Bütün gördüklerimiz, işittiklerimiz, sevdiklerimiz veya sevmediklerimiz birbirlerine bağlıydı. Bir üzüntünün sebebi, bir başka sevinçti. Sokaktaki yaşlı adamın bir adımı, evdeki çocuğun gülümsemesiydi. Dünyaya henüz gelen bebeğin ağlayışı, onu kapıda bekleyen kardeşin kahkahasıydı.
Bütün gördüklerimiz, işittiklerimiz, sevdiklerimiz veya sevmediklerimiz birbirine bağımlıydı. Dünya hem birimizin hem hepimizin etrafında dönüyordu. Fîruze de bunu düşünüp duruyordu. Yuvarlak masanın etrafına birer birer dizilmiş bunca insanın tek tek yüzüne bakıp gülümsüyor; bu küçük topluluğun ne büyük işler başarabileceğini kestirmeye çalışıyordu. Yine kendilerine göre oldukça önemli bir mesele için toplanmışlardı. Kendi dertleri bir kenarda dursun; önce toplum için bir hamle yapacaklardı. Oysa her birinin içinde ne kıyametler kopuyordu. Uykuya daldıkları nadir zamanlarda nice dalgalara yelken açıp uçsuz denizlerde yüzüyorlardı. Yine de soracak olursanız, hepsinin işi başından aşkındı ve herkes kendi filminde başrolü oynuyordu.
Fîruze, işini kaybedeli birkaç ay olmuştu. İlkin gürültülü ama pahası az bir semte taşınmıştı. Sonra iş arayışları devam ederken bu kocaman dünyada aslında ne kadar da küçük olduğunu fark etmişti.
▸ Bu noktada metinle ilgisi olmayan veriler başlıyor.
(** [shutdown()] with a subscriber that stays registered, then [initialize()] without a
    primary handler, then an event. *)
Definition restart_trace : list (nat * @action nat) :=
  [ (0%nat, Call (Subscribe (Some 7%nat) all_events)); (0%nat, Run 0 None);
    (0%nat, Call Drain); (0%nat, Run 0 None);
    (0%nat, Call Stop); (0%nat, Run 0 None); (1%nat, Run 0 None); (0%nat, Run 0 None);
    (0%nat, Call (SetQueueLimit 10000)); (0%nat, Call (SetProgressInterval 200));
    (0%nat, Call (SetPrimary None all_events)); (0%nat, Run 0 None); (0%nat, Run 0 None);
    (0%nat, Call (Publish (event_of EventType.DeviceConnected) 0)); (0%nat, Run 0 None); (0%nat, Run 0 None) ].

Definition after (n : nat) (tr : list (nat * @action nat)) : @sys nat :=
  default (init n) (run_trace tr (init n)).

Lemma after_reachable n tr : is_Some (run_trace tr (init n)) → reachable n (after n tr).
Proof.
  intros [st E]. unfold after. rewrite E. cbn. eapply run_trace_reachable; [apply reach_init|exact E].
Qed.

(** Two subscribers, only the second interested in both events: the dispatcher has called
    both handlers for the first event and the second one for the second event. *)
Definition delivery_trace : list (nat * @action nat) :=
  [ (0%nat, Call (Subscribe (Some 7%nat) (event_bit EventType.DeviceConnected))); (0%nat, Run 0 None);
    (0%nat, Call (Subscribe (Some 8%nat) all_events)); (0%nat, Run 0 None);
    (0%nat, Call (Publish (event_of EventType.DeviceConnected) 0)); (0%nat, Run 0 None); (0%nat, Run 0 None);
    (0%nat, Call (Publish (event_of EventType.ClientShutdown) 0)); (0%nat, Run 0 None); (0%nat, Run 0 None);
    (1%nat, Run 0 None); (1%nat, Run 0 None); (1%nat, Return); (1%nat, Run 0 None); (1%nat, Return); (1%nat, Run 0 None);
    (1%nat, Run 0 None); (1%nat, Run 0 None); (1%nat, Run 0 None) ].

Lemma event_bus_fifo_witness :
  let h := history delivery_trace (init 1) in
  calls 1 h = owed 1 h ∧
  (λ c, (sub_handler c.1, ev_type c.2)) <$> calls 1 h =
    [(Some 7%nat, EventType.DeviceConnected); (Some 8%nat, EventType.DeviceConnected); (Some 8%nat, EventType.ClientShutdown)].
Proof.
  split; [|by vm_compute].
  assert (run_trace delivery_trace (init 1) = Some (after 1 delivery_trace)) as E by (by vm_compute).
  pose proof (proj1 (event_bus_fifo 1 delivery_trace _ E) 1%nat) as Hc.
  replace (left_of 1 (after 1 delivery_trace)) with (@nil (@Subscriber nat * Event)) in Hc by (by vm_compute).
  by rewrite app_nil_r in Hc.
Defined.

Lemma event_bus_no_lost_wakeup_witness :
  threads (after 1 wake_trace) !! 1%nat = Some DSleep ∧
  ∃ t p, threads (after 1 wake_trace) !! t = Some p ∧ attending p = true.
Proof.
  split; [by vm_compute|]. apply (event_bus_no_lost_wakeup 1); [|by vm_compute..].
  apply after_reachable. vm_compute. eauto.
Defined.

Lemma stopped_stop_trace : stopped (after 1 stop_trace).
Proof. split_and!; [done..|]. apply (bool_decide_unpack _). vm_compute. done. Qed.

Lemma stop_drains_queue_witness :
  ∃ fuel st', run_alone (λ _ _, None) fuel 1 (after 1 stop_trace) = Some st' ∧ queue (the_bus st') = [] ∧
    step 0 (Run 0 None) st' = Some (at_pc 0 Idle st').
Proof.
  apply (stop_drains_queue _ 1 _ 0 1 Idle); try done; [|apply stopped_stop_trace|by vm_compute..].
  apply after_reachable. vm_compute. eauto.
Defined.

Lemma throwing_error_handler_never_stops_witness :
  run_alone (λ _ _, Some None) 1000 1 (after 1 stop_trace) = None.
Proof.
  apply (throwing_error_handler_never_stops _ 1 _ 1 (mkSubscriber 1 all_events (Some 7%nat)));
    [apply after_reachable; vm_compute; eauto|apply stopped_stop_trace|by vm_compute|..]; try done.
  - exists (event_of EventType.InternalError). split; [|done].
    assert (queue (the_bus (after 1 stop_trace)) = [event_of EventType.InternalError]) as ->
      by (by vm_compute). by apply list_elem_of_singleton.
  - assert (subscribers (the_bus (after 1 stop_trace)) = [mkSubscriber 1 all_events (Some 7%nat)]) as ->
      by (by vm_compute). by apply list_elem_of_singleton.
Defined.

(** A restart during [stop()] leaves two dispatchers and a [stop()] that never returns.
    Thread 0 stops the bus and joins dispatcher 2; before dispatcher 2 looks again, thread 1
    subscribes, which starts dispatcher 3.  The same handler then runs in both dispatchers at
    once, and thread 0 stays in [join] in every continuation in which nobody stops the bus
    again. *)
Theorem stop_start_race :
  reachable 2 race_state ∧
  (∃ s e e' todo todo', threads race_state !! 2%nat = Some (DBody s e todo 0) ∧
     threads race_state !! 3%nat = Some (DBody s e' todo' 0)) ∧
  ∀ tr st', no_stop tr → run_trace tr race_state = Some st' →
    threads st' !! 0%nat = Some (StopJoin 2 Idle).
Proof.
  assert (reachable 2 race_state) as Hr by (apply after_reachable; vm_compute; eauto).
  split_and!; [done|do 5 eexists; split; by vm_compute|]. intros tr st' Hns E.
  eapply (rejoined_forever tr race_state); [done|by eapply reachable_inv|by vm_compute|done| |by vm_compute|done].
  eexists. split; by vm_compute.
Qed.

(** Critical events can be lost.  With a queue for one event, the event that an
    operation finished is published and accepted, and the next critical event throws it out
    of the queue before the dispatcher took it. *)
Theorem critical_event_lost :
  let st := after 1 critical_trace in
  let e := event_of EventType.OperationFinished in
  reachable 1 st ∧ critical e ∧ head (accepted st) = Some e ∧ Forall (λ x, ev_type x ≠ ev_type e) (taken st ++ queue (the_bus st)) ∧
  dropped_total (the_bus st) = 1.
Proof.
  split_and!; try (by vm_compute); [apply after_reachable; vm_compute; eauto|].
  vm_compute. constructor; [done|constructor].
Qed.

(** After a shutdown and a new initialization without a primary handler, the subscribers
    that are still registered get nothing: an event they are interested in is queued, but
    the bus is not running and no thread dispatches. *)
Theorem restarted_bus_does_not_dispatch :
  let st := after 1 restart_trace in
  reachable 1 st ∧ wants EventType.DeviceConnected (the_bus st) = true ∧
  queue (the_bus st) = [event_of EventType.DeviceConnected] ∧ running (the_bus st) = false ∧
  map_Forall (λ _ p, disp p = false) (threads st).
Proof.
  split_and!; try (by vm_compute); [apply after_reachable; vm_compute; eauto|].
  apply (bool_decide_unpack _). by vm_compute.
Qed.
Gerçekten öyle küçüktü ki şimdi, yerine bir yenisini koyamayacağını düşünürken aslında kimsenin ihtiyaç bile duymadığı bir elemandan ibaret olduğunu anlıyordu. Kendisinden belki onlarca, belki de binlerce vardı. Fîruze giderdi, yerine bir başkası gelirdi. Düzen bu kadardı; yaşadığımız dünya bundan ibaretti. Ona soracak olursanız, şu ara en ışıksız dehlizlerde kendisinin yaşadığını söylerdi. Hâlbuki bir dokunuverse solunda oturan kamburu çıkmış Ahmet'e belki bin ah işitecekti.
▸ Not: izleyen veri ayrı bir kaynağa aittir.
(* ===== verification/Workers.v ===== *)
(** * Work on many devices

    Models [AdbManager::runOnDevices] of adb/lib/src/AdbManager.cpp: a number of worker threads
    take the addresses one after the other from a shared index, run the task for each, and
    are joined in the order of their creation.

    The state is that of one call.  A worker is about to take an index, runs the task, or has
    returned; a task that throws is caught, so that it ends like any other.  [taken] is the
    history of the addresses that tasks were run for, by their index. *)

From S2P Require Import Prelude.

Inductive worker := Fetch | Task (index : nat) | Returned.

Record job := mkJob {
  next_index : nat;
  workers : list worker;
  joined : nat;
  taken : list nat
}.

Section job.
(** The number of addresses, and [max_threads_]. *)
Context (size max_threads : nat).

Definition workers_count : nat :=
  if bool_decide (max_threads = 0%nat) || (size <? max_threads)%nat then size else max_threads.

(** The lambda of a worker, up to the task. *)
Definition fetch_add (k : nat) (j : job) : job :=
  let index := next_index j in
  if (size <=? index)%nat
  then mkJob (S index) (<[k := Returned]> (workers j)) (joined j) (taken j)
  else mkJob (S index) (<[k := Task index]> (workers j)) (joined j) (taken j ++ [index]).

Inductive move :=
  | Spawn                            (** the caller starts the next worker *)
  | Take (k : nat)                   (** worker [k] takes an index *)
  | End (k : nat) (threw : bool)     (** the task of worker [k] returns or throws *)
  | Join.                            (** the caller joins the next worker *)

Definition advance (m : move) (j : job) : option job :=
  match m with
  | Spawn =>
      if (length (workers j) <? workers_count)%nat
      then Some (mkJob (next_index j) (workers j ++ [Fetch]) (joined j) (taken j)) else None
  | Take k => match workers j !! k with Some Fetch => Some (fetch_add k j) | _ => None end
  | End k _ =>
      match workers j !! k with
      | Some (Task _) => Some (mkJob (next_index j) (<[k := Fetch]> (workers j)) (joined j) (taken j))
      | _ => None
      end
  | Join =>
      match workers j !! joined j with
      | Some Returned =>
          if bool_decide (length (workers j) = workers_count)
          then Some (mkJob (next_index j) (workers j) (S (joined j)) (taken j)) else None
      | _ => None
      end
  end.

Fixpoint proceed (tr : list move) (j : job) : option job :=
  match tr with
  | [] => Some j
  | m :: tr => j' ← advance m j; proceed tr j'
  end.

(** The call begins; without addresses, or without a task, it returns at once. *)
Definition started : job := mkJob 0 [] 0 [].
Definition runOnDevices_returned (has_task : bool) (j : job) : bool :=
  bool_decide (size = 0%nat) || negb has_task || bool_decide (joined j = workers_count).

(** ** The invariant *)

Record job_ok (j : job) : Prop := {
  j_taken : taken j = seq 0 (next_index j `min` size);
  j_done : Returned ∈ workers j → (size ≤ next_index j)%nat;
  j_running : ∀ k i, workers j !! k = Some (Task i) → (i < next_index j `min` size)%nat;
  j_distinct : ∀ k k' i, workers j !! k = Some (Task i) → workers j !! k' = Some (Task i) → k = k';
  j_count : (joined j ≤ length (workers j) ≤ workers_count)%nat;
  j_joined : ∀ k, (k < joined j)%nat → workers j !! k = Some Returned;
  j_spawned : (0 < joined j)%nat → length (workers j) = workers_count
}.

Lemma started_ok : job_ok started.
Proof. split; cbn; try done; try lia. intros H. by apply elem_of_nil in H. Qed.

Lemma fetch_ok k j : job_ok j → workers j !! k = Some Fetch → job_ok (fetch_add k j).
Proof.
  intros Hj Hk. unfold fetch_add.
  pose proof (lookup_lt_Some _ _ _ Hk) as Hlen.
  assert (∀ w u x, <[k := w]> (workers j) !! u = Some x → u = k ∧ x = w ∨ u ≠ k ∧ workers j !! u = Some x) as Hins.
  { intros w u x. rewrite list_lookup_insert_Some. naive_solver. }
  destruct (Nat.leb_spec size (next_index j)) as [Hge|Hlt]; split; cbn [next_index workers joined taken]; rewrite ?length_insert; try apply Hj.
  - rewrite (j_taken _ Hj). f_equal. lia.
  - lia.
  - intros u i [[_ H]|[_ H]]%Hins; [done|]. pose proof (j_running _ Hj _ _ H). lia.
  - intros u v i [[_ H]|[_ H]]%Hins [[_ H']|[_ H']]%Hins; try done. by eapply j_distinct.
  - intros u Hu. rewrite list_lookup_insert_ne; [by apply Hj|]. intros <-. rewrite (j_joined _ Hj k Hu) in Hk. done.
  - rewrite (j_taken _ Hj). replace (S (next_index j) `min` size)%nat with (S (next_index j)) by lia.
    rewrite seq_S. repeat f_equal. lia.
  - intros [x Hx]%list_elem_of_lookup. apply Hins in Hx as [[_ H]|[_ H]]; [done|].
    assert (Returned ∈ workers j) as Hin by (apply list_elem_of_lookup; eauto). apply (j_done _ Hj) in Hin. lia.
  - intros u i [[_ [= ->]]|[_ H]]%Hins; [lia|]. pose proof (j_running _ Hj _ _ H). lia.
  - intros u v i [[-> [= ->]]|[Hu H]]%Hins [[-> H']|[Hv H']]%Hins; try done.
    + apply (j_running _ Hj) in H'. lia.
    + injection H' as ->. apply (j_running _ Hj) in H. lia.
    + by eapply j_distinct.
  - intros u Hu. rewrite list_lookup_insert_ne; [by apply Hj|]. intros <-. rewrite (j_joined _ Hj k Hu) in Hk. done.
Qed.

Lemma advance_ok m j j' : job_ok j → advance m j = Some j' → job_ok j'.
Proof.
  intros Hj. destruct m as [|k|k threw|]; cbn [advance].
  - destruct (Nat.ltb_spec (length (workers j)) workers_count) as [Hlt|]; [|done]. intros [= <-]. split; cbn [next_index workers joined taken]; try apply Hj.
    + rewrite elem_of_app, list_elem_of_singleton. intros [H|H]; [by apply Hj|done].
    + intros k i [H|[_ H]]%lookup_app_Some; [by eapply j_running|]. apply list_lookup_singleton_Some in H as [_ H]. done.
    + intros k k' i [H|[_ H]]%lookup_app_Some [H'|[_ H']]%lookup_app_Some;
        try (by apply list_lookup_singleton_Some in H as [_ H]); try (by apply list_lookup_singleton_Some in H' as [_ H']).
      by eapply j_distinct.
    + rewrite length_app. pose proof (j_count _ Hj). cbn. lia.
    + intros k Hk. apply lookup_app_l_Some, (j_joined _ Hj k Hk).
    + intros H. pose proof (j_spawned _ Hj H). lia.
  - destruct (workers j !! k) as [[]|] eqn:Hk; try done. intros [= <-]. by apply fetch_ok.
  - destruct (workers j !! k) as [[|i|]|] eqn:Hk; try done. intros [= <-].
    pose proof (lookup_lt_Some _ _ _ Hk) as Hlen.
    assert (∀ u x, <[k := Fetch]> (workers j) !! u = Some x → u = k ∧ x = Fetch ∨ u ≠ k ∧ workers j !! u = Some x) as Hins.
    { intros u x. rewrite list_lookup_insert_Some. naive_solver. }
    split; cbn [next_index workers joined taken]; rewrite ?length_insert; try apply Hj.
    + intros [x Hx]%list_elem_of_lookup. apply Hins in Hx as [[_ H]|[_ H]]; [done|].
      apply (j_done _ Hj), list_elem_of_lookup. eauto.
    + intros u y [[_ H]|[_ H]]%Hins; [done|]. by eapply j_running.
    + intros u v y [[_ H]|[_ H]]%Hins [[_ H']|[_ H']]%Hins; try done. by eapply j_distinct.
    + intros u Hu. rewrite list_lookup_insert_ne; [by apply Hj|]. intros <-. rewrite (j_joined _ Hj k Hu) in Hk. done.
  - destruct (workers j !! joined j) as [[]|] eqn:Hk; try done. case_bool_decide as Hc; [|done]. intros [= <-].
    split; cbn [next_index workers joined taken]; try apply Hj; [|intros k Hlt|done].
    + apply lookup_lt_Some in Hk. lia.
    + destruct (decide (k = joined j)) as [->|]; [done|]. apply Hj. lia.
Qed.

Lemma proceed_ok tr j j' : job_ok j → proceed tr j = Some j' → job_ok j'.
Proof.
  revert j. induction tr as [|m tr IH]; intros j Hj; cbn; [by intros [= <-]|].
  destruct (advance m j) as [j1|] eqn:E; [|done]. cbn. apply IH. by eapply advance_ok.
Qed.

(** ** Termination *)

Definition worker_rank (w : worker) : nat := match w with Fetch => 1 | Task _ => 2 | Returned => 0 end.

(** The steps that are left at most. *)
Definition steps_left (j : job) : nat :=
  2 * (size - next_index j) + sum_list_with worker_rank (workers j) + 2 * (workers_count - length (workers j)) + (workers_count - joined j).

Lemma rank_insert k w w' l :
  l !! k = Some w → (sum_list_with worker_rank (<[k := w']> l) + worker_rank w = sum_list_with worker_rank l + worker_rank w')%nat.
Proof.
  revert k. induction l as [|x l IH]; intros [|k]; csimpl; [done|done| |]; [intros [= ->]; lia|]. intros Hk%IH. lia.
Qed.

Lemma advance_decreases m j j' : job_ok j → advance m j = Some j' → (steps_left j' < steps_left j)%nat.
Proof.
  intros Hj. unfold steps_left. destruct m as [|k|k threw|]; cbn [advance].
  - destruct (Nat.ltb_spec (length (workers j)) workers_count); [|done]. intros [= <-]. cbn [next_index workers joined].
    rewrite sum_list_with_app, length_app. cbn. lia.
  - destruct (workers j !! k) as [[]|] eqn:Hk; try done. intros [= <-]. unfold fetch_add.
    destruct (Nat.leb_spec size (next_index j)); cbn [next_index workers joined]; rewrite length_insert.
    + pose proof (rank_insert k _ Returned _ Hk). cbn [worker_rank] in *. lia.
    + pose proof (rank_insert k _ (Task (next_index j)) _ Hk). cbn [worker_rank] in *. lia.
  - destruct (workers j !! k) as [[]|] eqn:Hk; try done. intros [= <-]. cbn [next_index workers joined]. rewrite length_insert.
    pose proof (rank_insert k _ Fetch _ Hk). cbn [worker_rank] in *. lia.
  - destruct (workers j !! joined j) as [[]|] eqn:Hk; try done. case_bool_decide as Hc; [|done]. intros [= <-]. cbn [next_index workers joined].
    apply lookup_lt_Some in Hk. lia.
Qed.

Lemma proceed_bounded tr j j' : job_ok j → proceed tr j = Some j' → (length tr + steps_left j' ≤ steps_left j)%nat.
Proof.
  revert j. induction tr as [|m tr IH]; intros j Hj; cbn [proceed length]; [by intros [= <-]|].
  destruct (advance m j) as [j1|] eqn:E; [|done]. cbn [mbind option_bind]. intros Hr. pose proof (advance_decreases _ _ _ Hj E).
  pose proof (IH j1 (advance_ok _ _ _ Hj E) Hr). lia.
Qed.

Lemma advance_progress j : job_ok j → joined j ≠ workers_count → ∃ m j', advance m j = Some j'.
Proof.
  intros Hj Hn. pose proof (j_count _ Hj) as Hc. destruct (decide (length (workers j) = workers_count)) as [Hl|Hl].
  - destruct (lookup_lt_is_Some_2 (workers j) (joined j)) as [w Hw]; [lia|]. destruct w.
    + exists (Take (joined j)). cbn [advance]. rewrite Hw. eauto.
    + exists (End (joined j) false). cbn [advance]. rewrite Hw. eauto.
    + exists Join. cbn [advance]. rewrite Hw, bool_decide_true by done. eauto.
  - exists Spawn. cbn [advance]. rewrite (proj2 (Nat.ltb_lt _ _)) by lia. eauto.
Qed.

(** C36. Every device is worked on once: at any time, with the threads interleaved in any way and the tasks throwing or
    not, the addresses taken so far are the first ones of the list, each once, no two workers run the same,
    and there are no more workers than max_threads_ allows or addresses are given;
    when the call returns, the task has been run for every address and none is running. *)
Theorem every_device_once tr j :
  proceed tr started = Some j →
  taken j = seq 0 (next_index j `min` size) ∧
  (∀ k k' i, workers j !! k = Some (Task i) → workers j !! k' = Some (Task i) → k = k') ∧
  (length (workers j) ≤ size)%nat ∧ (max_threads ≠ 0%nat → (length (workers j) ≤ max_threads)%nat) ∧
  (runOnDevices_returned true j = true → taken j = seq 0 size ∧ ∀ k w, workers j !! k = Some w → w = Returned).
Proof.
  intros Hr. pose proof (proceed_ok _ _ _ started_ok Hr) as Hj. pose proof (j_count _ Hj) as Hc.
  assert (workers_count ≤ size ∧ (max_threads ≠ 0 → workers_count ≤ max_threads) ∧ (size ≠ 0 → workers_count ≠ 0))%nat as (Hw & Hm & Hz).
  { unfold workers_count. case_bool_decide; cbn [orb]; [split_and!; lia|]. destruct (Nat.ltb_spec size max_threads); split_and!; lia. }
  split_and!; [apply Hj|apply Hj|lia|lia|]. unfold runOnDevices_returned. rewrite orb_false_r, orb_true_iff, !bool_decide_eq_true. intros Hd. split.
  - rewrite (j_taken _ Hj). f_equal. destruct Hd as [->|Hd]; [lia|]. destruct (decide (size = 0%nat)) as [->|Hs]; [lia|].
    enough (size ≤ next_index j)%nat by lia. apply (j_done _ Hj), list_elem_of_lookup.
    exists 0%nat. apply (j_joined _ Hj). specialize (Hz Hs). lia.
  - intros k w Hk. pose proof (lookup_lt_Some _ _ _ Hk). rewrite (j_joined _ Hj) in Hk by lia. by injection Hk as <-.
Qed.

(** The call returns: it takes at most two steps for each address and three for each worker, however the threads
    interleave, and as long as it has not returned some thread can go on, provided that every task ends. *)
Theorem every_device_terminates tr j :
  proceed tr started = Some j →
  (length tr ≤ 2 * size + 3 * workers_count)%nat ∧ (runOnDevices_returned true j = true ∨ ∃ m j', advance m j = Some j').
Proof.
  intros Hr. pose proof (proceed_bounded _ _ _ started_ok Hr) as Hb. pose proof (proceed_ok _ _ _ started_ok Hr) as Hj. split.
  - unfold steps_left in Hb. cbn in Hb. lia.
  - destruct (decide (joined j = workers_count)) as [E|]; [left|right; by apply advance_progress].
    unfold runOnDevices_returned. by rewrite (bool_decide_true _ E), orb_true_r.
Qed.
End job.

(** Three addresses and two workers; the first task throws. *)
Definition demo_moves : list move :=
  [Spawn; Take 0; Spawn; Take 1; End 1 false; End 0 true; Take 1; Take 0; End 1 false; Join; Take 1; Join].

Lemma every_device_once_witness :
  let j := default started (proceed 3 2 demo_moves started) in
  taken j = seq 0 (next_index j `min` 3) ∧
  (∀ k k' i, workers j !! k = Some (Task i) → workers j !! k' = Some (Task i) → k = k') ∧
  (length (workers j) ≤ 3)%nat ∧ (2%nat ≠ 0%nat → (length (workers j) ≤ 2)%nat) ∧
  (runOnDevices_returned 3 2 true j = true → taken j = seq 0 3 ∧ ∀ k w, workers j !! k = Some w → w = Returned).
Proof. intros j. apply (every_device_once 3 2 demo_moves j). reflexivity. Defined.

Lemma every_device_terminates_witness :
  let j := default started (proceed 3 2 demo_moves started) in
  (length demo_moves ≤ 2 * 3 + 3 * workers_count 3 2)%nat ∧ (runOnDevices_returned 3 2 true j = true ∨ ∃ m j', advance 3 2 m j = Some j').
Proof. intros j. apply (every_device_terminates 3 2 demo_moves j). reflexivity. Defined.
Kamburu çıkmış Ahmet desen, nasırlı parmaklarını gizlemek için elleri ceplerinde gezerdi. Nasırlarını kimse de görmezdi ya işte, o yine de utanırdı. Balya balya para saçan kodamanların teknelerinde ne iş yaptığını bir Allah'ın kulu sormazdı. Şişmiş gözlerine bir bakan olursa ''Geç yattım,'' derdi. Bütün gerçekleri ortaya dökmeye ne lüzum vardı? Oysa hasta annesinin ilaçlarını alabilmek için bu gece de taksiye çıkacaktı. Yarın yine şişmiş gözlerine bir bakan olursa ''Uyku tutmadı,'' deyip geçiştirecekti. Ona soracak olursanız, şu ara en derin kuytulara kendisinin saklandığını söylerdi. Hâlbuki bir dokunuverse solunda duran gözü yaşlı Deniz'e, belki bin derdiyle karşılaşacaktı.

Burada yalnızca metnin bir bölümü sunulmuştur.